Há mais nesta seção final, mas os detalhes essenciais estão aqui: o Imperador descrito é radicalmente diferente da figura na arte de Blanche ("um trono sem o T maiúsculo"). Lemos sobre Custodianos de elmos negros de guarda, "fios pendentes que se assemelham a intestinos", bolsas de sangue e névoa preservativa.

Alguns fãs estão convencidos de que esta passagem descreve uma peça de arte muito antiga de Warhammer 40.000 do livro de regras Rogue Trader de 1987 (a primeira edição do jogo). Essa ilustração mostra o Imperador em um contexto totalmente diferente, completo com uma bolsa de sangue, névoa, cablagem visceral e os mesmos Custodianos de elmos negros.

O Palácio do Imperador conforme retratado no livro de regras Rogue Trader de 1987. Crédito da imagem: Games Workshop.

Está claro que os fãs da lore de Warhammer 40.000 estão fascinados por este conto. Não apenas ele faz referência a duas representações clássicas do Imperador — potencialmente elevando ambas ao status canônico — mas também incorpora a essência sombria e cruel que define o 40K. Se esta interpretação se manter, Era of Ruin revive uma obra de arte de 28 anos, tornando-a não apenas relevante para o cenário de 2025, mas central para uma revelação dramática sobre a verdadeira natureza do Imperador.

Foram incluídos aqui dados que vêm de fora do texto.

(* ===== verification/Artifacts.v ===== *)
(** * Artifacts (internal/engine/artifact_store.go, artifact_store_memory.go, runner_artifacts.go,
    the artifact access check of governance.go)

    The two implementations of the class [ArtifactStore]: [MemoryArtifactStore] over maps, and
    [LocalArtifactStore], which names a blob by the SHA-256 of its bytes and keeps it, and its
    metadata, as files of a directory tree.  The operating system is a script of answers: each
    system call takes the next one, which may be an error.  A crash is the script all of whose
    answers are errors from some call on.  Then the calls of the runner, with the tenant check. *)
From S2P Require Import Prelude Storage Graph EngineStore Throttle Authz Risk Tools Runtime Governance.
From Stdlib Require Import Init.Byte Strings.Ascii.

(** ** crypto/sha256 *)
Module Sha256.
Definition word (z : Z) : Z := Z.land z 0xffffffff.
Definition ror (n x : Z) : Z := Z.lor (Z.shiftr x n) (word (Z.shiftl x (32 - n))).
Definition isPrime (n : Z) : bool := forallb (fun d => negb (n mod d =? 0)) (seqZ 2 (Z.sqrt n - 1)).
Definition primes : list Z := Eval vm_compute in filter (fun n => isPrime n = true) (seqZ 2 310).
(** The first 32 bits of the fractional parts of square and of cube roots. *)
Definition sqrtBits (p : Z) : Z := word (Z.sqrt (Z.shiftl p 64)).
Fixpoint cbrt (bits : nat) (root n : Z) : Z :=
  match bits with
  | O => root
  | S bits => let r := root + 2 ^ Z.of_nat bits in cbrt bits (if r * r * r <=? n then r else root) n
  end.
Definition cbrtBits (p : Z) : Z := word (cbrt 36 0 (Z.shiftl p 96)).
Definition initial : list Z := Eval vm_compute in map sqrtBits (take 8 primes).
Definition roundKeys : list Z := Eval vm_compute in map cbrtBits (take 64 primes).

Na verdade, o lendário John Blanche já discutiu isso anteriormente em entrevistas, afirmando que sua arte nunca teve a intenção de mostrar o Imperador "real". Em vez disso, destinava-se a retratar o ícone visto pelos peregrinos que chegavam a Terra, acreditando estar na presença de seu Deus. O Imperador "verdadeiro", sugeriu Blanche, está escondido atrás desta fachada, contido dentro de um tubo de vidro e conectado a máquinas complexas. Sob esta luz, os fãs de Warhammer 40.000 têm sido apresentados a uma ilusão.

O autor da Black Library Dan Abnett, que moldou muito da lore fundamental de Warhammer 40.000, expressou ideias semelhantes em entrevistas, questionando até mesmo se uma sala do trono sequer existe.

Qualquer que seja o grande plano que a Games Workshop tenha para o Imperador — com alguns especulando que ele pode estar lentamente despertando — os fãs podem dizer com confiança que Era of Ruin oferece a descrição mais explícita até agora do Trono Dourado e do ser decadente dentro dele. Ainda mais emocionante, ele revitaliza a arte clássica antiga de Warhammer 40.000, integrando-a ao cânone moderno conforme o futuro do jogo continua a se desenrolar.